(RECORDS SUPPLIED Opens)
(** ** Validation of the tree *)

Definition key_valid (key : list Z) : bool :=
  negb ((zlen key =? 0) || (zlen key >=? WADB_NAME_CAP) || negb (zlen (c_string key) =? zlen key)).
(** The number of values counted so far; [None] is a tree that is refused. *)
Fixpoint validate_tree (v : yyjson_val) (depth nodes : Z) : option Z :=
  if (depth >? 32) || (nodes + 1 >? 200000) then None
  else
    match v with
    | JArr items =>
        (fix items_loop (l : list yyjson_val) (nodes : Z) : option Z :=
           match l with
           | [] => Some nodes
           | item :: l' =>
               match validate_tree item (depth + 1) nodes with
               | Some nodes' => items_loop l' nodes'
               | None => None
               end
           end) items (nodes + 1)
    | JObj members =>
        if zlen members >? 256 then None
        else
          (fix members_loop (l : list (list Z * yyjson_val)) (keys : list (list Z)) (nodes : Z) : option Z :=
             match l with
             | [] => Some nodes
             | (key, value) :: l' =>
                 if negb (key_valid key) || existsb (bytes_eqb key) keys then None
                 else
                   match validate_tree value (depth + 1) nodes with
                   | Some nodes' => members_loop l' (keys ++ [key]) nodes'
                   | None => None
                   end
             end) members [] (nodes + 1)
    | _ => Some (nodes + 1)
    end.

(** ** Arguments *)

Definition BAR : Z := 124.
(** The names between bars; nothing follows a bar at the end. *)
Fixpoint split_names (p name : list Z) : list (list Z) :=
  match p with
  | [] => [name]
  | c :: p' => if c =? BAR then name :: match p' with [] => [] | _ => split_names p' [] end
               else split_names p' (name ++ [c])
  end.
Definition field_names (p : list Z) : list (list Z) := match p with [] => [] | _ => split_names p [] end.
Definition wadb_json_allowed (object : option yyjson_val) (fields : string) : result unit :=
  if negb (is_obj object) then Err WADB_INVALID
  else if forallb (λ m, existsb (bytes_eqb m.1) (field_names (cstr fields))) (obj_members object) then Ok ()
  else Err WADB_INVALID.
Definition wadb_json_name (v : option yyjson_val) : result (list Z) :=
  match get_str v with
  | None => Err WADB_INVALID
  | Some s => if negb (zlen s =? zlen (c_string s)) || negb (wadb_identifier s) then Err WADB_INVALID else Ok s
  end.

(** ** Numbers *)

Fixpoint decimal_loop (s : list Z) (value : Z) : option Z :=
  match s with
  | [] => Some value
  | c :: s' =>
      let digit := u32 (c - 48) in
      if (digit >? 9) || (value >? (UINT64_MAX - digit) / 10) then None
      else decimal_loop s' (u64 (value * 10 + digit))
  end.
Definition wadb_decimal_u64 (s : list Z) : option Z :=
  if (zlen s =? 0) || (zlen s >? 20) then None else decimal_loop s 0.
Definition wadb_json_u64 (v : option yyjson_val) : result Z :=
  match v with
  | Some (JUint z) => if z <=? JS_EXACT then Ok z else Err WADB_INVALID
  | Some (JStr s) => match wadb_decimal_u64 s with Some z => Ok z | None => Err WADB_INVALID end
  | _ => Err WADB_INVALID
  end.
Definition MINUS : Z := 45.
Definition wadb_json_i64 (v : option yyjson_val) : result Z :=
  match v with
  | Some (JUint z) => if z <=? JS_EXACT then Ok z else Err WADB_INVALID
  | Some (JSint z) => if (z >=? - JS_EXACT) && (z <=? JS_EXACT) then Ok z else Err WADB_INVALID
  | Some (JStr s) =>
      let negative := negb (zlen s =? 0) && (rd s 0 =? MINUS) in
      let digits := if negative then drop 1 s else s in
      match wadb_decimal_u64 digits with
      | Some value =>
          if value <=? u64 (INT64_MAX + (if negative then 1 else 0))
          then Ok (if value =? Z.shiftl 1 63 then INT64_MIN else if negative then - value else value)
          else Err WADB_INVALID
      | None => Err WADB_INVALID
      end
  | _ => Err WADB_INVALID
  end.
(** A missing member leaves the default. *)
Definition wadb_json_bool (object : option yyjson_val) (key : string) (default : bool) : result bool :=
  match obj_get object (cstr key) with
  | None => Ok default
  | Some (JBool b) => Ok b
  | Some _ => Err WADB_INVALID
  end.

(** ** Values *)

Definition hex (c : Z) : Z :=
  if (48 <=? c) && (c <=? 57) then c - 48
  else if (97 <=? c) && (c <=? 102) then c - 97 + 10
  else if (65 <=? c) && (c <=? 70) then c - 65 + 10
  else -1.
(** The loop over the bytes of a hexadecimal string, [n] of them from byte [i] on. *)
Fixpoint hex_loop (n : nat) (i : Z) (s out : list Z) : option (list Z) :=
  match n with
  | O => Some out
  | S n' =>
      let hi := hex (rd s (i * 2)) in
      let lo := hex (rd s (i * 2 + 1)) in
      if (hi <? 0) || (lo <? 0) then None else hex_loop n' (i + 1) s (out ++ [u8 (hi * 16 + lo)])
  end.
(** [address] is what [malloc] returns for the bytes of a fixed-width field. *)
Definition wadb_json_value (f : wadb_field) (v : option yyjson_val) (address : option Z) : M wadb_json_memory wadb_value :=
  match v with
  | None | Some JNull => if f_nullable f then mret VNull else mfail WADB_INVALID
  | Some v =>
      match f_type f with
      | WADB_I8 | WADB_I16 | WADB_I32 | WADB_I64 | WADB_TIMESTAMP_US => mlift (VI64 <$> wadb_json_i64 (Some v))
      | WADB_U8 | WADB_U16 | WADB_U32 | WADB_U64 => mlift (VU64 <$> wadb_json_u64 (Some v))
      | WADB_BOOL => match v with JBool b => mret (VU64 (Z.b2z b)) | _ => mfail WADB_INVALID end
      | WADB_F32 | WADB_F64 =>
          if negb (is_num v) || negb (isfinite64 (get_num v)) then mfail WADB_INVALID else mret (VF64 (get_num v))
      | WADB_TEXT | WADB_SYMBOL32 => match v with JStr s => mret (VBytes s) | _ => mfail WADB_INVALID end
      | WADB_UUID | WADB_BYTES =>
          match v with
          | JStr s =>
              if negb (zlen s =? f_width f * 2) then mfail WADB_INVALID
              else λ m,
                let '(p, m') := allocate (f_width f) address m in
                match p with
                | None => (Err (jm_failure m'), m')
                | Some _ =>
                    (match hex_loop (Z.to_nat (f_width f)) 0 s [] with
                     | Some data => Ok (VBytes data)
                     | None => Err WADB_INVALID end, m')
                end
          | _ => mfail WADB_INVALID
          end
      | WADB_TYPE_OTHER _ => mfail WADB_INVALID
      end
  end.

(** [%PRIu64] and [%PRId64]; 20 digits are enough for 64 bits. *)
Fixpoint digits (fuel : nat) (z : Z) : list Z :=
  match fuel with
  | O => []
  | S fuel' => if z <? 10 then [48 + z] else digits fuel' (z / 10) ++ [48 + z `mod` 10]
  end.
Definition print_u64 (z : Z) : list Z := digits 20 z.
Definition print_i64 (z : Z) : list Z := if z <? 0 then MINUS :: print_u64 (- z) else print_u64 z.

(** The JSON of a value; [None] is a type outside of the enumeration. *)
Definition wadb_json_encode_value (type : wadb_type) (v : wadb_value) : option yyjson_val :=
  if is_null v then Some JNull
  else
    match type with
    | WADB_I64 | WADB_TIMESTAMP_US => Some (JStr (print_i64 (as_i64 v)))
    | WADB_U64 => Some (JStr (print_u64 (as_u64 v)))
    | WADB_I8 | WADB_I16 | WADB_I32 => Some (JSint (as_i64 v))
    | WADB_U8 | WADB_U16 | WADB_U32 => Some (JUint (as_u64 v))
    | WADB_BOOL => Some (JBool (negb (as_u64 v =? 0)))
    | WADB_F32 | WADB_F64 => Some (JReal (as_f64 v))
    | WADB_TEXT | WADB_SYMBOL32 => Some (JStr (as_bytes v))
    | WADB_UUID | WADB_BYTES => Some (JStr (hex_text (as_bytes v)))
    | WADB_TYPE_OTHER _ => None
    end.

(** ** Requests and replies *)

Definition wadb_http_status (s : wadb_status) : Z :=
  match s with
  | WADB_OK => 200
  | WADB_INVALID | WADB_SCHEMA_MISMATCH => 400
  | WADB_NOT_FOUND => 404
  | WADB_EXISTS | WADB_LOCKED => 409
  | WADB_EXPIRED => 410
  | WADB_LIMIT => 422
  | WADB_BACKPRESSURE => 429
  | _ => 503
  end.

Record wadb_http_reply := Reply {
  re_status : Z;
  re_body : option (list Z);
  re_length : Z;
}.
Definition no_reply : wadb_http_reply := Reply 0 None 0.

(** A request body after [wadb_json_init]: the tree, or nothing when the text was refused. *)
Record wadb_json := JsonDoc {
  j_memory : wadb_json_memory;
  j_input : option yyjson_val;
  j_reply_limit : Z;
  j_error : wadb_status;
}.
Definition with_error (e : wadb_status) (j : wadb_json) : wadb_json :=
  JsonDoc (j_memory j) (j_input j) (j_reply_limit j) e.
Definition failure_or (m : wadb_json_memory) (e : wadb_status) : wadb_status :=
  if bool_decide (jm_failure m = WADB_OK) then e else jm_failure m.

Section library.
(** [yyjson_read_opts] and [yyjson_mut_write_opts] with the allocator of the request: the
    tree or the text, and the memory after it; [output] tells if the output document and
    its root could be allocated. *)
Variable read : list Z → wadb_json_memory → option yyjson_val * wadb_json_memory.
Variable write : yyjson_val → wadb_json_memory → option (list Z) * wadb_json_memory.

Definition wadb_json_init (body : list Z) (output : wadb_json_memory → bool * wadb_json_memory) : bool * wadb_json :=
  let m := Memory 0 WADB_HTTP_JSON_LIMIT None WADB_OK ∅ in
  let j := JsonDoc m None WADB_HTTP_REPLY_LIMIT WADB_OK in
  if zlen body >? WADB_HTTP_BODY_LIMIT then (false, with_error WADB_LIMIT j)
  else
    let body := if zlen body =? 0 then cstr "{}" else body in
    let '(input, m) := read body m in
    match input with
    | None => (false, JsonDoc m None WADB_HTTP_REPLY_LIMIT (failure_or m WADB_INVALID))
    | Some v =>
        let j := JsonDoc m (Some v) WADB_HTTP_REPLY_LIMIT WADB_OK in
        match validate_tree v 0 0 with
        | None => (false, with_error WADB_INVALID j)
        | Some _ =>
            if negb (is_obj (Some v)) then (false, with_error WADB_INVALID j)
            else
              let '(ok, m) := output m in
              let j := JsonDoc m (Some v) WADB_HTTP_REPLY_LIMIT WADB_OK in
              if ok : bool then (true, j) else (false, with_error (failure_or m WADB_NOMEM) j)
        end
    end.

(** The fixed text that stands in for an error reply that could not be written, with
    apostrophes for the quotation marks; [strdup] may fail too. *)
Definition NOMEM_BODY : list Z :=
  map (λ c, if c =? 39 then 34 else c) (cstr "{'ok':false,'error':{'code':'out_of_memory','message':'Response allocation failed'}}").
Definition wadb_http_error (status : Z) (text : option (list Z)) (strdup : bool) : wadb_http_reply :=
  match text with
  | Some body => Reply status (Some body) (zlen body)
  | None => if strdup then Reply 503 (Some NOMEM_BODY) (zlen NOMEM_BODY) else Reply 503 None 0
  end.
(** [error_text] is what [wadb_http_error] can write for a status and a code. *)
Definition wadb_json_finish (j : wadb_json) (output : yyjson_val) (status : Z) (alloc : bool)
    (error_text : wadb_status → option (list Z)) (strdup : bool) : wadb_http_reply :=
  let error := if bool_decide (j_error j = WADB_OK) then jm_failure (j_memory j) else j_error j in
  let '(r, error) :=
    if bool_decide (error = WADB_OK) then
      match (write output (j_memory j)).1 with
      | None => (no_reply, WADB_LIMIT)
      | Some body =>
          if zlen body >? j_reply_limit j then (no_reply, WADB_LIMIT)
          else if negb alloc then (no_reply, WADB_NOMEM)
          else (Reply status (Some body) (zlen body), WADB_OK)
      end
    else (no_reply, error) in
  if bool_decide (error = WADB_OK) then r
  else wadb_http_error (wadb_http_status error) (error_text error) strdup.
End library.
(RECORDS SUPPLIED Closes)
WHAT YOU ARE ASKED TO DO
When a line of the records holds the word "existsb", copy that line.

TASK OUTPUT
                 if negb (key_valid key) || existsb (bytes_eqb key) keys then None
  else if forallb (λ m, existsb (bytes_eqb m.1) (field_names (cstr fields))) (obj_members object) then Ok ()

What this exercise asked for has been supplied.